If you’re part of the Trump resistance, here are four books you should add to your summer reading list.
Strangers in Their Own Land (2016): Most of us are perplexed by Trump voters. My first two suggestions clarify the underlying psycho-political dynamics. In Strangers in Their Own Land, U.C. Berkeley Professor Arlie Hochschild elaborates the “deep story” of Louisiana Trump voters:
You are standing in a long line leading up a hill, as in a pilgrimage. You are situated in the middle of this line, along with others who are also white, older, Christian, and predominantly male... Just over the brow of the hill is the American Dream, the goal of everyone waiting in line. Most in the back of the line are people of color... Look! You see people cutting in line ahead of you! You’re following the rules. They aren’t. As they cut in, it feels like you are being moved back... Who are they? Women, immigrants, refugees, public sector workers ― where will it end?
Hochschild wrote, “the far right felt... there was a false PC over-up of [their] story... So it was with joyous belief that many heard a Donald Trump who seemed to be wildly, omnipotently, magically free of all PC constraint.” The interviewees believe Trump, and big business in general, will provide the solutions to their (many) problems.

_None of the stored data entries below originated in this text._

(* ===== verification/ClientWorld.v ===== *)
(** * ClientWorld: one client, any number of threads *)

From S2P Require Import Prelude Types Operations Prog Client ClientThreads ClientThreadsFacts.
#[local] Open Scope Z_scope.

Section client_world.
Context {B : Type} `{FlatBuffer B} {F Req Res : Type} (empty_response : Res).
Context (m_client_cfg : client_config).

Abbreviation client_world := (client_world (B := B) (F := F) (Req := Req) (Res := Res)).
Abbreviation handle := (world_handle empty_response m_client_cfg).
Abbreviation w_steps :=
  (world_steps (B := B) (F := F) (Req := Req) (Res := Res) empty_response m_client_cfg).
Abbreviation init := (world_init (B := B) (F := F) (Req := Req) (Res := Res)).

(** C18. However the threads of a program call the methods of one client: no
    command is undefined (no mutex is locked twice by a thread or unlocked by
    another, no io thread is assigned over a joinable one, no session is used
    that may be gone), there is at most one session, alive or being destroyed,
    [m_expired] implies that there is none, and a thread that is in no method
    holds neither [m_session_mtx] nor a session. *)
Theorem client_one_session es w :
  w_steps init es w →
  let c := the_client w in
  safe world_enabled handle w ∧
  (size (alive c) + size (deleting c) ≤ 1)%nat ∧
  (m_expired c = true → alive c = ∅ ∧ deleting c = ∅) ∧
  (is_Some (writer c) → readers c = ∅) ∧
  (∀ th o, user_ptrs c !! th = Some o → o ∈ alive c) ∧
  (∀ th, (match users w !! th with Some p => finished p | None => true end) = true →
     (writer c ≠ Some th) ∧ (th ∉ readers c) ∧ user_ptrs c !! th = None).
Proof.
  intros Hs c. destruct (world_steps_inv _ _ _ _ Hs) as [[Hc Hu] Hsafe].
  split; [done|]. subst c. pose proof (ci_tokens _ Hc) as Ht.
  split; [unfold tokens in Ht; lia|].
  split; [intros He; by apply (tokens_expired _ Ht)|].
  split; [apply Hc|]. split; [apply Hc|]. intros th Hf.
  destruct (Hu th) as (m & [Hw Hr _ _ Hh] & Hp).
  assert (m = idle) as ->.
  { destruct (users w !! th); [by eapply finished_idle|done]. }
  simpl in *. split_and!; [intros E; by apply Hw in E|intros E; by apply Hr in E|done].
Qed.

(** A handler is only ever added, and only while the client is expired. *)
Definition bound_later (c c' : client (F := F) (Req := Req)) : Prop :=
  m_bound_funcs c' = m_bound_funcs c ∨
  m_expired c = true ∧ ∃ i h, m_bound_funcs c !! i = None ∧
    m_bound_funcs c' = <[i := h]> (m_bound_funcs c).

Lemma exec_bound_funcs th a o (c : client (F := F) (Req := Req)) x c' :
  exec (B := B) (Res := Res) th a o c = Some (x, c') → bound_later c c'.
Proof.
  unfold bound_later.
  destruct o; simpl; unfold do_take_expired, do_lock_session, do_bind, do_new_session;
    try (repeat case_match; intros Hx; simplify_eq; by left).
  destruct (m_expired c); simpl; [|intros [= <- <-]; by left].
  case_decide as Hb; [intros [= <- <-]; by left|]. intros [= <- <-]. right.
  split; [done|]. exists broadcast_id, handler. split; [by apply eq_None_not_Some|done].
Qed.

Lemma step_bound_funcs w e w' :
  handle w e = Some w' → bound_later (the_client w) (the_client w').
Proof.
  destruct e as [th c|th a| |o|o]; simpl; try (intros [= <-]; by left).
  destruct (users w !! th) as [[| |o k]|]; try done.
  destruct (exec th a o (the_client w)) as [[x c']|] eqn:E; [|done].
  intros [= <-]. by eapply exec_bound_funcs.
Qed.

(** The broadcast handlers a session was given are not changed while it
    exists, so its io thread may read them without a lock: a step of a reachable
    client changes the table only when there is no session, and then only adds
    one handler. *)
Theorem broadcast_handlers_frozen es w e w' :
  w_steps init es w → step world_enabled handle w e w' →
  (alive (the_client w) ∪ deleting (the_client w) ≠ ∅ →
   m_bound_funcs (the_client w') = m_bound_funcs (the_client w)) ∧
  m_bound_funcs (the_client w) ⊆ m_bound_funcs (the_client w').
Proof.
  intros Hs [_ Hh]. destruct (world_steps_inv _ _ _ _ Hs) as [[Hc _] _].
  destruct (step_bound_funcs _ _ _ Hh) as [->|(He & i & h & Hi & ->)]; [done|].
  destruct (tokens_expired _ (ci_tokens _ Hc) He) as (_ & -> & ->).
  split; [set_solver|]. by apply insert_subseteq.
Qed.
End client_world.

(** ** Concrete runs *)

Module WorldDemo.
Abbreviation W := (client_world (B := list byte) (F := unit) (Req := unit) (Res := unit)).
Abbreviation E := (world_event (B := list byte) (F := unit) (Req := unit) (Res := unit)).

Definition cfg : client_config := mk_client_config "localhost" 3377 1000 2 0.
Definition go : W → list E → option W := world_run tt cfg.
Definition answers (st : connection_state) : env_answer (B := list byte) (Res := unit) :=
  mk_env_answer st true ec_success [Byte.x2a] tt.

(** Thread [th] calls [c] and takes [n] steps. *)
Definition calls (st : connection_state) (th : nat) (c : call) (n : nat) : list E :=
  we_call th c :: replicate n (we_step th (answers st)).

(** A connected client. *)
Definition connecting : list E := calls cs_established 1 call_connect 9.
(** A first [connect()] that fails, and a second one. *)
Definition connecting_twice : list E :=
  calls cs_none 1 call_connect 9 ++ calls cs_none 1 call_connect 4.

(** A run in which no [run()] of a session ever answers [established]. *)
Definition never_connected (e : E) : bool :=
  match e with we_step _ a => bool_decide (an_state a ≠ cs_established) | _ => true end.

Definition answered (th : nat) (w : W) : option bool :=
  match users w !! th with Some (Ret (v_bool b)) => Some b | _ => None end.
End WorldDemo.

(** [connect()] can answer [true] although no session was ever connected: a
    second call made before the session of the first one is destroyed finds
    [m_expired] still false. *)
Theorem connect_true_unconnected :
  ∃ w, WorldDemo.go world_init WorldDemo.connecting_twice = Some w ∧
    forallb WorldDemo.never_connected WorldDemo.connecting_twice = true ∧
    WorldDemo.answered 1 w = Some true.
Proof. eexists. split; [vm_compute; reflexivity|]. split; vm_compute; reflexivity. Qed.

Lemma client_one_session_witness :
  ∃ w, WorldDemo.go world_init WorldDemo.connecting = Some w ∧
    (size (alive (the_client w)) = 1)%nat ∧
    (size (alive (the_client w)) + size (deleting (the_client w)) ≤ 1)%nat.
Proof.
  destruct (WorldDemo.go world_init WorldDemo.connecting) as [w|] eqn:Hw;
    [|vm_compute in Hw; discriminate Hw].
  destruct (client_one_session tt WorldDemo.cfg _ w (run_steps _ _ _ _ _ Hw)) as (_ & Hsize & _).
  exists w. split; [done|]. split; [|exact Hsize].
  vm_compute in Hw. injection Hw as <-. reflexivity.
Defined.

Lemma broadcast_handlers_frozen_witness :
  ∃ w w', WorldDemo.go world_init WorldDemo.connecting = Some w ∧
    step world_enabled (world_handle tt WorldDemo.cfg) w (we_call 2 (call_listen_broadcast 5 tt)) w' ∧
    m_bound_funcs (the_client w) ⊆ m_bound_funcs (the_client w').
Proof.
  destruct (WorldDemo.go world_init WorldDemo.connecting) as [w|] eqn:Hw;
    [|vm_compute in Hw; discriminate Hw].
  destruct (world_handle tt WorldDemo.cfg w (we_call 2 (call_listen_broadcast 5 tt)))
    as [w'|] eqn:Hw'; [|discriminate Hw'].
  assert (step world_enabled (world_handle tt WorldDemo.cfg) w
    (we_call 2 (call_listen_broadcast 5 tt)) w') as Hst.
  { constructor; [|done]. clear Hw'. vm_compute in Hw. injection Hw as <-. reflexivity. }
  destruct (broadcast_handlers_frozen tt WorldDemo.cfg _ w _ w' (run_steps _ _ _ _ _ Hw) Hst)
    as [_ Hsub].
  exists w, w'. split; [done|]. split; [exact Hst|exact Hsub].
Defined.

Moral Politics (2016, Third Edition): Reading Hochschild’s book, it’s natural to ask, “Why do these voters buy Trump’s lies?” That question is addressed by the research of U.C. Berkeley Professor George Lakoff:
Political values tend to arise from the fact that we are all first governed in our families, and so the way that your ideal family is governed is a model for the ideal form of government... conservative moral values arise from the values of the strict father family.

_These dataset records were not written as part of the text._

(* ===== verification/Rpc.v ===== *)
(** * Rpc: a call from the client to the server and back

    The two ends put together: the bytes the client's [handle_send] writes are
    read by the server's [on_read], whose answer is read by the client's
    [on_read] and handed to the thread that waits for it. *)

From S2P Require Import Prelude Types Header Operations DataCache DataCacheFacts DataQueue.
From S2P Require Import ServerSession ServerSystem ServerSystemFacts ServerProps.
From S2P Require Import ClientSession ClientSystem ClientSystemFacts.

Section rpc.
Context {B : Type} `{FlatBuffer B, !FlatBufferLaws B} {Req Res U : Type}.
Context (host : byte_order) (manager : manager_handlers (B := B) (Req := Req) (Res := Res) (U := U)).
Context (m_bound_funcs : gmap Z bool).
Implicit Types (s : session (B := B) (Req := Req) (Res := Res)) (c : client_session (B := B)).

Definition server_receives (msg : list byte) s :=
  modify_ctx (λ x, set_m_receive_buffer (fb_append msg (m_receive_buffer x)) x) s.
Definition client_receives (msg : list byte) c :=
  set_m_read_buffer (fb_append msg (m_read_buffer c)) c.

(** A bound function that answers [data] with [r], whatever else the session
    holds. *)
Definition answers (u : U) (f : bound_function (B := B) (Req := Req) (Res := Res) (U := U)) (h : io_header) (data r : list byte) : Prop :=
  ∀ x, m_header x = h → ctx_data x = data → m_bound_close x = false →
    let x' := foldl ctx_apply x (f u x) in m_bound_close x' = false ∧ response x' = r.

Lemma dispatch_answers u f h data r s :
  bound_funcs manager !! call_id h = Some (Some f) → answers u f h data r → r ≠ [] →
  m_header s = h → ctx_data s = data → m_bound_close s = false →
  dispatch manager u s = v_reply r.
Proof.
  intros Hf Ha Hr Hh Hd Hc. unfold dispatch. rewrite Hh.
  unfold bound_function in *. rewrite Hf.
  destruct (Ha s Hh Hd Hc) as [-> ->]. by rewrite decide_False.
Qed.

(** C6. A call comes back to its caller: the bytes of a send with call id [i]
    and result id [rid], read by a session whose id [i] is bound to a function
    that answers its data with [r], make the session write, at once when its
    queue is empty, bytes that, read by a client that does not listen for
    broadcasts on [i], end the wait of the thread waiting for [rid], with
    exactly [r] in its buffer and no error. *)
Theorem rpc_round_trip u f now i rid q data r s c l :
  is_u32 i → is_u64 rid → r ≠ [] →
  ServerSystemFacts.sending s → ServerSession.m_queue s = [] → m_bound_close s = false →
  fb_data (m_receive_buffer s) = [] →
  bound_funcs manager !! i = Some (Some f) → answers u f (new_io_header i rid) data r →
  cache_wf (m_cache c) → fb_data (m_read_buffer c) = [] →
  m_bound_funcs !! i = None → dc_entries (m_cache c) !! rid = Some l →
  ∃ s' es reply,
    ServerSession.on_read host manager now u ec_success
      (server_receives (send_message host (new_data_send i rid q data)) s) =
      Done tt s' (es ++ [eff_async_read]) ∧
    eff_async_write reply ∈ es ∧
    ∃ c' es' c'' b,
      handle_message host m_bound_funcs (client_receives reply c) (client_receives reply c) =
        Done tt c' es' ∧
      send_recv_waited l c' = Done None c' [] ∧
      send_recv_done l fb_empty c' = Done b c'' [] ∧ fb_data b = r.
Proof.
  intros Hi Hrid Hr Hs Hq Hc Hb Hf Ha Hw Hcb Hn Hl.
  set (h := new_io_header i rid). assert (io_header_wf h) as Hh by (by apply header_wf_new).
  set (s1 := server_receives _ s).
  assert (fb_data (m_receive_buffer s1) = header_bytes host h ++ data) as Hb1.
  { simpl. by rewrite fb_data_append, Hb. }
  destruct (on_read_dispatched host manager now u s1 Hs) as (s' & es & E & _ & _ & Hd).
  rewrite Hb1, header_of_bytes_app, drop_header_app in Hd by done.
  destruct Hd as (Hch & Hcd & _ & Hwr).
  exists s', es, (header_bytes host h ++ r). split; [exact E|].
  split.
  { apply Hwr; [|done]. by eapply (dispatch_answers u f h data r (called h s1)). }
  set (c1 := client_receives _ c).
  assert (fb_data (m_read_buffer c1) = header_bytes host h ++ r) as Hb2.
  { simpl. by rewrite fb_data_append, Hcb. }
  destruct (handle_message_routed host m_bound_funcs c1 Hw) as (c' & es' & E' & Hd).
  rewrite Hb2, header_of_bytes_app, drop_header_app in Hd by done.
  change (call_id h) with i in Hd. change (result_id h) with rid in Hd.
  rewrite Hn in Hd. change (m_cache c1) with (m_cache c) in Hd. rewrite Hl in Hd.
  destruct Hd as [(row & Hrow & Hst & Hdata) _].
  exists c', es'. do 2 eexists. split; [exact E'|]. split; [|split; [|exact Hdata]].
  - by rewrite (send_recv_waited_run _ _ _ Hrow), bool_decide_eq_true_2.
  - by rewrite (send_recv_done_run _ _ _ _ Hrow).
Qed.
End rpc.

(** ** A concrete call: id 7 of [Demo.manager] echoes *)

Definition demo_client : client_session (B := list byte) :=
  match on_cache (cache_queue 0 1000) new_client_session with
  | Done _ c _ => c
  | _ => new_client_session
  end.

Lemma rpc_round_trip_witness :
  ∃ s' es reply,
    ServerSession.on_read little_endian Demo.manager 1 tt ec_success
      (server_receives (send_message little_endian (new_data_send 7 1 0 [x61]))
         (ses (Demo.drive Demo.connect))) = Done tt s' (es ++ [eff_async_read]) ∧
    eff_async_write reply ∈ es ∧
    ∃ c' es' c'' b,
      handle_message little_endian ∅ (client_receives reply demo_client)
        (client_receives reply demo_client) = Done tt c' es' ∧
      send_recv_waited 0 c' = Done None c' [] ∧
      send_recv_done 0 fb_empty c' = Done b c'' [] ∧ fb_data b = [x61].
Proof.
  apply (rpc_round_trip little_endian Demo.manager ∅ tt Demo.echo 1 7 1 0 [x61] [x61]
    (ses (Demo.drive Demo.connect)) demo_client 0).
  - split; [discriminate|reflexivity].
  - split; [discriminate|reflexivity].
  - discriminate.
  - vm_compute. auto.
  - reflexivity.
  - reflexivity.
  - reflexivity.
  - reflexivity.
  - intros x Hh Hd Hc. split; [exact Hc|exact Hd].
  - eapply (cache_queue_wf 0 1000 (new_data_cache config.queue_recv_max)); [apply new_data_cache_wf|
      reflexivity|vm_compute; reflexivity].
  - reflexivity.
  - reflexivity.
  - vm_compute. reflexivity.
Defined.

Lakoff writes that conservatives typically subscribe to a “strict father” morality, while liberals operate with a “nurturant parent” morality.
In the strict father family, father knows best. He knows right from wrong and has the ultimate authority to make sure his children and his spouse do what he says... They are supposed to become disciplined, internally strong, and able to prosper in the external world. This reasoning shows up in conservative politics in which the poor are seen as lazy and undeserving, and the rich as deserving their wealth. Responsibility is thus taken to be personal responsibility not social responsibility. What you become is only up to you... You are responsible for yourself, not for others.
Hochschild’s interviewees are living in a monolithic strict father family culture. They see their failures as their own fault. They look to a strict father, Trump, to improve their lives.
Indivisible: A Practical Guide for Resisting the Trump Agenda (2016): If you’re wondering what to do about Trump, here are two books with practical suggestions. Written at the end of 2016, The Indivisible Guide has become a cultural phenomenon. (https://www.indivisibleguide.com/guide/)
We believe that protecting our values, our neighbors, and ourselves will require mounting... resistance to the Trump agenda... a resistance built on the values of inclusion, tolerance, and fairness. To this end, the following chapters offer a step-by-step guide for individuals, groups, and organizations looking to replicate the Tea Party’s success in getting Congress to listen to a small, vocal, dedicated group of constituents. The guide is intended to be equally useful for stiffening Democratic spines and weakening pro-Trump Republican resolve.
The Indivisible Guide spurred the formation of approximately 6000 Indivisible Groups ― at least two in every Congressional district. (If after reading The Indivisible Guide, you decide to form your own group, I recommend that you watch the Marshall Ganz video: How to Structure and Build Capacity for Action:[ https://www.resistanceschool.com/session-three-1/]. )
No is Not Enough (2017): The Indivisible Guide is has been criticized because it focuses on resistance to the Trump Administration; it does not spell out what the resistance is fighting for. In this regard, Canadian journalist Naomi Klein has written the perfect companion piece. No is Not Enough contains both an erudite analysis of how we got here, why Trump won, and a prescription for what to do next: The Leap Manifesto.
Klein sees Trump as the logical consequence of the rise of the dominant economic philosophy, Neoliberalism:
If there is a single, overarching lesson to be drawn from the foul mood rising around the world, it may be this: we should never, ever underestimate the power of hate... Especially during times of economic hardship, when a great many people have reason to fear that the jobs that can support a decent life are disappearing for good. Trump speaks directly to that economic panic, and, simultaneously, to the resentment felt by a large segment of white America about the changing face of their country.. So many of the crises we are facing are symptoms of the same underlying sickness: a dominance-based logic that treats so many people, and the earth itself, as disposable.
Klein’s answer is The Leap Manifesto (https://leapmanifesto.org/en/the-leap-manifesto/#manifesto-content), a document created to deal with the 2015 Canadian economic crises, but a manifesto that is applicable to the current situation in the United States: “An attempt... to show how to replace an economy built on destruction with an economy built on love.”
Klein’s book encourages us to move beyond resistance.